10. A perusal of the said provision indicates that the requirement of preinstitution mediation does not apply to cases which contemplate an urgent interim relief under the Act. Therefore, the question to be determined by the Court herein is whether the present suit contemplates any urgent interim relief, so as not to attract the mandate of pre-institution mediation.

11. The position maintained by the plaintiff is that since they have filed an application for interim relief, the instant suit contemplates urgency.

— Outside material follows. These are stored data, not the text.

(** * blendingwaves: the displacement simulation (main.js) and the content
      server (main.go)

    The development has two parts.

    - [GLSL], [Shaders] and [FrameLoop] embed the two fragment shaders of
      [src/main.js] and the [animate] loop that drives them.  GLSL [float]
      is idealised as a real number: every statement about the shaders is a
      statement about the arithmetic the shader text denotes over [R], not
      about a GPU's rounding.
    - [Server] embeds [src/main.go]: [loadItems], [homeHandler] and [main],
      on top of a model of the parts of [net/http] and [html/template] they
      call. *)

From Stdlib Require Import Reals Lra Psatz.
From Stdlib Require Import List String Ascii Bool Arith ZArith Lia.
Import ListNotations.

Set Implicit Arguments.

(* ================================================================== *)
(** ** GLSL built-ins used by the shaders *)
(* ================================================================== *)

Module GLSL.
Open Scope R_scope.

Record vec2 : Type := Vec2 { vx : R; vy : R }.
Record vec4 : Type := Vec4 { cr : R; cg : R; cb : R; ca : R }.

(** [sampler2D] with [texture2D]: a texture is read at a coordinate; the
    wrap mode and the filtering are part of the function. *)
Definition sampler2D : Type := vec2 -> vec4.
Definition texture2D (s : sampler2D) (uv : vec2) : vec4 := s uv.

Definition vadd (a b : vec2) : vec2 := Vec2 (vx a + vx b) (vy a + vy b).
Definition vsub (a b : vec2) : vec2 := Vec2 (vx a - vx b) (vy a - vy b).
Definition vscale (a : vec2) (k : R) : vec2 := Vec2 (vx a * k) (vy a * k).
Definition vscale4 (c : vec4) (k : R) : vec4 :=
  Vec4 (cr c * k) (cg c * k) (cb c * k) (ca c * k).

(** Swizzles [.rg] (read), [.rg +=], [.rgb *=] and [.a =]. *)
Definition rg (c : vec4) : vec2 := Vec2 (cr c) (cg c).
Definition rg_add (c : vec4) (d : vec2) : vec4 :=
  Vec4 (cr c + vx d) (cg c + vy d) (cb c) (ca c).
Definition rgb_mul (c : vec4) (k : R) : vec4 :=
  Vec4 (cr c * k) (cg c * k) (cb c * k) (ca c).
Definition set_a (c : vec4) (a : R) : vec4 := Vec4 (cr c) (cg c) (cb c) a.

Definition length (v : vec2) : R := sqrt (vx v * vx v + vy v * vy v).
Definition distance (p q : vec2) : R := length (vsub p q).

Definition clamp (v lo hi : R) : R := Rmin (Rmax v lo) hi.

(** [smoothstep(edge0, edge1, x)], by the formula of the GLSL reference:
    [t = clamp((x - edge0) / (edge1 - edge0), 0, 1); t * t * (3 - 2 * t)].
    Both shaders call it with [edge0 > edge1 = 0].  The GLSL
    specification leaves that case open; implementations evaluate the
    formula, which turns the ramp around: 1 at [x = 0], 0 from
    [x = edge0] on.  The formula is what is modelled. *)
Definition hermite (t : R) : R := t * t * (3 - 2 * t).
Definition smoothstep (edge0 edge1 v : R) : R :=
  hermite (clamp ((v - edge0) / (edge1 - edge0)) 0 1).

(** [mix(x, y, a) = x * (1 - a) + y * a], componentwise on [vec4]. *)
Definition mix (u v a : R) : R := u * (1 - a) + v * a.
Definition mix4 (p q : vec4) (a : R) : vec4 :=
  Vec4 (mix (cr p) (cr q) a) (mix (cg p) (cg q) a)
       (mix (cb p) (cb q) a) (mix (ca p) (ca q) a).

Definition vzero : vec2 := Vec2 0 0.

End GLSL.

12. The aspect as to whether a prayer for interim injunction, itself, tantamounts to contemplation of urgent interim relief for the purpose of Section 12 A of the Act, has been extensively considered by this Court in the case of Exclusive Capital. In paragraph No.58 of the said decision, the Court has held as under:

“58. To sum up, in determining whether a suit contemplates urgent interim relief, one pertinent consideration is whether the failure to grant such relief would render the plaintiff's application for injunction or the suit itself infructuous, or would create an irreversible or unalterable situation, thereby disabling the Court from restoring status quo ante at the stage of adjudication of such application. This is one of the determinative factors, among others, including: (i) the origin and timeline of the cause of action, (ii) the timing and manner of the plaintiff's approach to the Court, and (iii) whether adherence to the pre-institution mediation mechanism under Section 12A would operate to the detriment or prejudice of the plaintiff.”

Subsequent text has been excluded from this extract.